TMEDs are differential regulators of mutant membrane proteins

Abstract

Over one-third of the human proteome is produced and processed in the secretory pathway, necessitating extensive protein handling and quality control mechanisms to maintain proteostasis. Aberrant handling of mutant secretory pathway proteins has been associated with numerous diseases that cause significant patient morbidity and mortality. However, mechanistic understanding of many of these diseases is limited, and there is a subsequent paucity of targeted therapeutics available to these patients.

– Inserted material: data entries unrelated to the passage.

(** A character missing from the text is missing from every segment. *)
Lemma split_segments_has_char c sep s :
  has_char c s = false →
  Forall (fun x => has_char c x = false) (Py.split sep s).
Proof.
  induction s as [|a r IH]; [by repeat constructor|]. intros H.
  simpl in H. apply orb_false_iff in H as [Ha Hr]. specialize (IH Hr).
  cbn [Py.split]. destruct (Ascii.eqb a sep).
  - by constructor.
  - destruct (Py.split sep r) as [|h t]; [by repeat constructor; simpl; rewrite Ha|].
    inversion IH as [|x l Hh Ht]; subst. constructor; [|done].
    simpl. by rewrite Ha, Hh.
Qed.

Lemma parse_alt_names_elem name alt_names :
  name ∈ parse_alt_names alt_names →
  ∃ segment, segment ∈ Py.split "," alt_names
             ∧ name = Py.strip segment ∧ name ≠ "".
Proof.
  unfold parse_alt_names.
  induction (Py.split "," alt_names) as [|seg l IH]; cbn [flat_map].
  - by intros ?%elem_of_nil.
  - intros [H|H]%elem_of_app.
    + destruct (String.eqb (Py.strip seg) "") eqn:E; cbn [negb] in H.
      * by apply elem_of_nil in H.
      * apply list_elem_of_singleton in H. subst name.
        apply String.eqb_neq in E. exists seg. split; [by left|done].
    + destruct (IH H) as (s' & Hs' & Hn). exists s'. split; [by right|done].
Qed.

(** X11.  Every alternate name parsed from a line is non-empty, has no
    whitespace at either end and holds no comma. *)
Theorem parsed_names_clean (alt_names name : string) :
  name ∈ parse_alt_names alt_names →
  name ≠ "" ∧ Py.strip name = name ∧ has_char "," name = false.
Proof.
  intros H. apply parse_alt_names_elem in H as (seg & Hseg & -> & Hne).
  split; [done|]. split; [apply strip_idem|].
  apply has_char_strip.
  pose proof (split_segments_no_sep "," alt_names) as Hall.
  rewrite Forall_forall in Hall. by apply Hall.
Qed.

Lemma parsed_names_clean_witness :
  "b c" ≠ "" ∧ Py.strip "b c" = "b c" ∧ has_char "," "b c" = false.
Proof.
  apply (parsed_names_clean " a ,, b c	," "b c").
  apply (bool_decide_eq_true_1 _). vm_compute. reflexivity.
Defined.

(** *** The issuance steps *)

(** X12.  When the three issuance steps in a row return, what they
    return is the path of the certificate, and the three commands they
    started hand on what they make: the request is made from the key the
    first command was asked for, the certificate from that request and
    at the path returned, and request and certificate both get the
    configuration file. *)
Theorem issuance_chain (domain config_file : string) (w w' : World)
    (r : string) :
  bind (create_key domain)
       (fun _ => bind (create_csr domain config_file)
                      (fun _ => sign_certificate domain config_file)) w
  = (Ok r, w') →
  let key := "domains/" +:+ domain +:+ "/" +:+ domain +:+ ".key" in
  let csr := "domains/" +:+ domain +:+ "/" +:+ domain +:+ ".csr" in
  let crt := "domains/" +:+ domain +:+ "/" +:+ domain +:+ ".crt" in
  r = crt
  ∧ ∃ k q s,
      runs (new_events w w') = [k; q; s]
      ∧ k = ["openssl"; "genrsa"; "-out"; key; "2048"]
      ∧ q = ["openssl"; "req"; "-new"; "-key"; key; "-out"; csr;
             "-config"; config_file]
      ∧ s = ["openssl"; "x509"; "-req"; "-in"; csr;
             "-CA"; "LocalRootCA.crt"; "-CAkey"; "LocalRootCA.key";
             "-passin"; "pass:1234"; "-CAcreateserial"; "-out"; crt;
             "-days"; "365"; "-sha256"; "-extfile"; config_file;
             "-extensions"; "v3_req"]
      ∧ arg_after "-key" q = arg_after "-out" k
      ∧ arg_after "-in" s = arg_after "-out" q
      ∧ arg_after "-out" s = Some r
      ∧ arg_after "-config" q = Some config_file
      ∧ arg_after "-extfile" s = Some config_file.
Proof.
  cbv zeta. unfold bind at 1. rewrite create_key_run.
  unfold bind at 1. rewrite create_csr_run. rewrite sign_certificate_run. proj.
  intros H. injection H as <- <-. split; [reflexivity|].
  eexists _, _, _. split.
  { erewrite new_events_app by (proj; rewrite <- !app_assoc; reflexivity).
    reflexivity. }
  repeat split; reflexivity.
Qed.

Lemma issuance_chain_witness :
  "domains/a.test/a.test.crt"
  = "domains/" +:+ "a.test" +:+ "/" +:+ "a.test" +:+ ".crt".
Proof.
  apply (issuance_chain "a.test" "domains/a.test/openssl.cnf"
           (example_world true [])
           (snd (bind (create_key "a.test")
                   (fun _ => bind (create_csr "a.test"
                                     "domains/a.test/openssl.cnf")
                               (fun _ => sign_certificate "a.test"
                                           "domains/a.test/openssl.cnf"))
                   (example_world true [])))
           "domains/a.test/a.test.crt").
  reflexivity.
Defined.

The work presented in this dissertation seeks to address this need by elucidating mechanisms of mutant membrane protein accumulation in disease. Specifically, we investigate the role of the TMED family of proteins in mutant membrane protein accumulation. In Chapter 2, we demonstrate that TMEDs work in complex with one another to differentially regulate the accumulation of a mutant membrane protein, MUC1-fs, that causes MUC1 kidney disease. We identify a TMED7/9/2/10 complex necessary for MUC1-fs entrapment and a TMED1 or TMED5/9/2/10 complex that allows or promotes MUC1-fs degradation. In Chapter 3, we demonstrate that small molecule BRD7635 can disrupt the TMED7/9/2/10 entrapment complex, reducing MUC1-fs accumulation in vivo. Further, we demonstrate that TMED-targeting by BRD7635 reduces accumulation of another mutant membrane protein, Rho-P23H, in an in vivo model of retinitis pigmentosa. Our work deeply characterizes the differential regulation of diverse mutant membrane protein accumulation by TMEDs and demonstrates that small molecule targeting of the TMEDs has therapeutic potential across multiple diseases.